Start of Records

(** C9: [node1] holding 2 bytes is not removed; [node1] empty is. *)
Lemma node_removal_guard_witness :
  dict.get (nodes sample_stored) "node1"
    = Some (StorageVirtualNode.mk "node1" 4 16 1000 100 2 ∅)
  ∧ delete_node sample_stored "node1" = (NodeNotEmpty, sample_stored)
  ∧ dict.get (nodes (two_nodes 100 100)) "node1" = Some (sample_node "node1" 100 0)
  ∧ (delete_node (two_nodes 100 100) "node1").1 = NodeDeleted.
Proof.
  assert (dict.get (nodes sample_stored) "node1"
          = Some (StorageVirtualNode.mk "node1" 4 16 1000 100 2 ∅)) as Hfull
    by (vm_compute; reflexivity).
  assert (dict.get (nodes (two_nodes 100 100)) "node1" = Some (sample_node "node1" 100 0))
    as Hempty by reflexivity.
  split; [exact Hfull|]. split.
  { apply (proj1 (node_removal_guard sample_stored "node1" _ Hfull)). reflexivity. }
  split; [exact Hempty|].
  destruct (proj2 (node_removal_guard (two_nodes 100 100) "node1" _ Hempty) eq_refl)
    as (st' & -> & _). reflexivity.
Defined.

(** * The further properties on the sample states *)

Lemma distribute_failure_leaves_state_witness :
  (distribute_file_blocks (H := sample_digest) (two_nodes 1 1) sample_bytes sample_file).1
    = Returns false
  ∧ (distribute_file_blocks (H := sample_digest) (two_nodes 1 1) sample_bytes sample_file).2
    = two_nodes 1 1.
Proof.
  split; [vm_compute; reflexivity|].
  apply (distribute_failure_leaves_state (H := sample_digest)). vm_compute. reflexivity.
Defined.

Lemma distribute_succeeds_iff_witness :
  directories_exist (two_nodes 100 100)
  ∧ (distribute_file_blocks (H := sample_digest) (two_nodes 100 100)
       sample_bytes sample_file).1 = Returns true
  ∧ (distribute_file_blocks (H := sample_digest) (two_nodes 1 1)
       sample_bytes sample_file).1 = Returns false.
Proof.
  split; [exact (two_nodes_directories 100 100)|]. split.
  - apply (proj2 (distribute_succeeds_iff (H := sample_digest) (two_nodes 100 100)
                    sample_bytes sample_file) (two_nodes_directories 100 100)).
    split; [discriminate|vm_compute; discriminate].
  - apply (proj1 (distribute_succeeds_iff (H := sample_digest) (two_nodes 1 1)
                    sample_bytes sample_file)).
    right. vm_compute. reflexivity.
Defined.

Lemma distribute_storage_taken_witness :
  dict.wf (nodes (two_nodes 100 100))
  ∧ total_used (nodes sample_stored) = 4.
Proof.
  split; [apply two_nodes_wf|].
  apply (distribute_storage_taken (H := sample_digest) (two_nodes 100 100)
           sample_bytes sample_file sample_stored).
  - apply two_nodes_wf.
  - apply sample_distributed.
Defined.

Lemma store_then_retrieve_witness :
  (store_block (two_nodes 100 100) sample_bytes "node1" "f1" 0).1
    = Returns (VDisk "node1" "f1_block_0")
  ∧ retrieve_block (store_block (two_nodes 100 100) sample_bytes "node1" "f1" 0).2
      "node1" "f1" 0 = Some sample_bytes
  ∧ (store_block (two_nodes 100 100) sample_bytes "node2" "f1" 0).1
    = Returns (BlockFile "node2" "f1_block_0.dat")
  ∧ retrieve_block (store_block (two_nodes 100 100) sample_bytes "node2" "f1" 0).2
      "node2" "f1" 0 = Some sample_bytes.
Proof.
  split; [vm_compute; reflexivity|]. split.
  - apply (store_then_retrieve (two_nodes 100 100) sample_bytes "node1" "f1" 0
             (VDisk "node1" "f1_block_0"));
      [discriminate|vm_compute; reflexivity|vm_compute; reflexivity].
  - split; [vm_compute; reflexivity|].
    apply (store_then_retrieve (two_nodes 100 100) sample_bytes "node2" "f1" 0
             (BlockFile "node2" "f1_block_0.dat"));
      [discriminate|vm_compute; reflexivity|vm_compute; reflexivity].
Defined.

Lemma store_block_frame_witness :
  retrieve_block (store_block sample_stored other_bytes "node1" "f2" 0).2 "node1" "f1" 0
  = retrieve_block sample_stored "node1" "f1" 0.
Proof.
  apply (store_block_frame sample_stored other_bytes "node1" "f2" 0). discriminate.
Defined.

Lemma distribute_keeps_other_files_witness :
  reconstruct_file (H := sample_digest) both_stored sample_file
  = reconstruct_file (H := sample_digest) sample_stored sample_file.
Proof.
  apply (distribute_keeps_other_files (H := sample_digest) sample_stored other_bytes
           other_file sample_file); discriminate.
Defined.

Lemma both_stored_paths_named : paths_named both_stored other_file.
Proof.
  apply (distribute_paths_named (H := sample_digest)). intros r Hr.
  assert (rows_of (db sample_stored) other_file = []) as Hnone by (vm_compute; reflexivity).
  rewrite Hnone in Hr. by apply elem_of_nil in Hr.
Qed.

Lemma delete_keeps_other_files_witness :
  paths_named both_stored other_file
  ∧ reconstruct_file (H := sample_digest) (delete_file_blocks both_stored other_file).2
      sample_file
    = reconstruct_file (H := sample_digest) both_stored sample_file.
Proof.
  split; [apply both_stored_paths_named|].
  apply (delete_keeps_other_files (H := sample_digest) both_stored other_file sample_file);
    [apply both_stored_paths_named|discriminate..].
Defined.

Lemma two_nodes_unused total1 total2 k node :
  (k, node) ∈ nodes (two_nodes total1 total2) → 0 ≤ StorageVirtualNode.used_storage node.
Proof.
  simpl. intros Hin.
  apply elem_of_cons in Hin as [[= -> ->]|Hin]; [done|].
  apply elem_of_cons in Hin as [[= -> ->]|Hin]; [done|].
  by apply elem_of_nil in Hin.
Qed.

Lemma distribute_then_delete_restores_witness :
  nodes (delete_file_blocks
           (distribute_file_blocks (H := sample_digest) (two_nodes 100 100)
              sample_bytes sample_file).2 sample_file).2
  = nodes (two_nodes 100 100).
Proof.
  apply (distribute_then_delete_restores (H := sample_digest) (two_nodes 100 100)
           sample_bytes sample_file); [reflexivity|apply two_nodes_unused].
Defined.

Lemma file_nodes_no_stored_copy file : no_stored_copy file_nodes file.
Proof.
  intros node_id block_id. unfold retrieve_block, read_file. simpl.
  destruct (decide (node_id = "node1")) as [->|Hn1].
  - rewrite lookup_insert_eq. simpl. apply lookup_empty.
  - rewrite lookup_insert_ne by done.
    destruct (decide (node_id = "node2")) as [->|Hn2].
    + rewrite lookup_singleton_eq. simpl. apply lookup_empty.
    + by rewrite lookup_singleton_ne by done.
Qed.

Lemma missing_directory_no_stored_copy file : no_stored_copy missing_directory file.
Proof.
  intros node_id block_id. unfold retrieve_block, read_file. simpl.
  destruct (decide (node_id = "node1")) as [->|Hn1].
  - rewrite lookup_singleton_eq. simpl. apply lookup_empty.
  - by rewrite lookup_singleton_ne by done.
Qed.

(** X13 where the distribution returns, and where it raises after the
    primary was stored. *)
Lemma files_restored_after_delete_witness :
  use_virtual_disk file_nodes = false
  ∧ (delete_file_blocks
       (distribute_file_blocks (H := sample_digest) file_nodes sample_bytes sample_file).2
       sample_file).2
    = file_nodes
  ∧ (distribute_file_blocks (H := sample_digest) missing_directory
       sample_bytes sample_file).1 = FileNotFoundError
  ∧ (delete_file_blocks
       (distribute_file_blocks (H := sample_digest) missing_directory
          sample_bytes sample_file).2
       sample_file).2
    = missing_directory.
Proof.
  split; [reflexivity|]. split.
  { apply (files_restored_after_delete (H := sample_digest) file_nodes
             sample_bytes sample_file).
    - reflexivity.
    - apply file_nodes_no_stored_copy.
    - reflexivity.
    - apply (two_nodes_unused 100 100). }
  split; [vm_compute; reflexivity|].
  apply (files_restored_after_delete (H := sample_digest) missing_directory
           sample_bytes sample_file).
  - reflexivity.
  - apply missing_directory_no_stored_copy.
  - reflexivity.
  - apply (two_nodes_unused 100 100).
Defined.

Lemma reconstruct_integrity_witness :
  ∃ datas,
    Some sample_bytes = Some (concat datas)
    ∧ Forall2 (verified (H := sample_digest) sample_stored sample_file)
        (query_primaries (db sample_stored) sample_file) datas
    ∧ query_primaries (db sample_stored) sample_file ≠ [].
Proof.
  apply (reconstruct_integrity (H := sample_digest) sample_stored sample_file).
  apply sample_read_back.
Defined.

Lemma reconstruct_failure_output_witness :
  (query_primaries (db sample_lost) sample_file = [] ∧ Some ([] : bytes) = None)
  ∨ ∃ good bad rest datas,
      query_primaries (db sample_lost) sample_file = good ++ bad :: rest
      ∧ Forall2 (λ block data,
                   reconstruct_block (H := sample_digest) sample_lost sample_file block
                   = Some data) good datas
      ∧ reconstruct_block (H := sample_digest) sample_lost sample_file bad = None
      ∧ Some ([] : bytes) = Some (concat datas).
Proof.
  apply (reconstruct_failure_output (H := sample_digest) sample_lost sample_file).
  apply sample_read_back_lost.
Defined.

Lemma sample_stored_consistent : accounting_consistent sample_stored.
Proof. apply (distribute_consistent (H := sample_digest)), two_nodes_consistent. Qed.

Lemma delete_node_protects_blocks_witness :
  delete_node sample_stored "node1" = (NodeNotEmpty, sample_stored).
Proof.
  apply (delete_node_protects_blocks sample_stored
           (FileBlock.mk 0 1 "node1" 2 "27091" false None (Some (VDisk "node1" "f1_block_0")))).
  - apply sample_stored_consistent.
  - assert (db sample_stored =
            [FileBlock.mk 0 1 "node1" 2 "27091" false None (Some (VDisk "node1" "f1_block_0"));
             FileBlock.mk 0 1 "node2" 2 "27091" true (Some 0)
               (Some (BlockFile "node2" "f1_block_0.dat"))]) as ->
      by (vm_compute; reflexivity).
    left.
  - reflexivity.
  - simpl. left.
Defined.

End of Records

Each line that holds the word "assert" should be extracted from the records.

Result of the task:
  assert (dict.get (nodes sample_stored) "node1"
  assert (dict.get (nodes (two_nodes 100 100)) "node1" = Some (sample_node "node1" 100 0))
  assert (rows_of (db sample_stored) other_file = []) as Hnone by (vm_compute; reflexivity).
  - assert (db sample_stored =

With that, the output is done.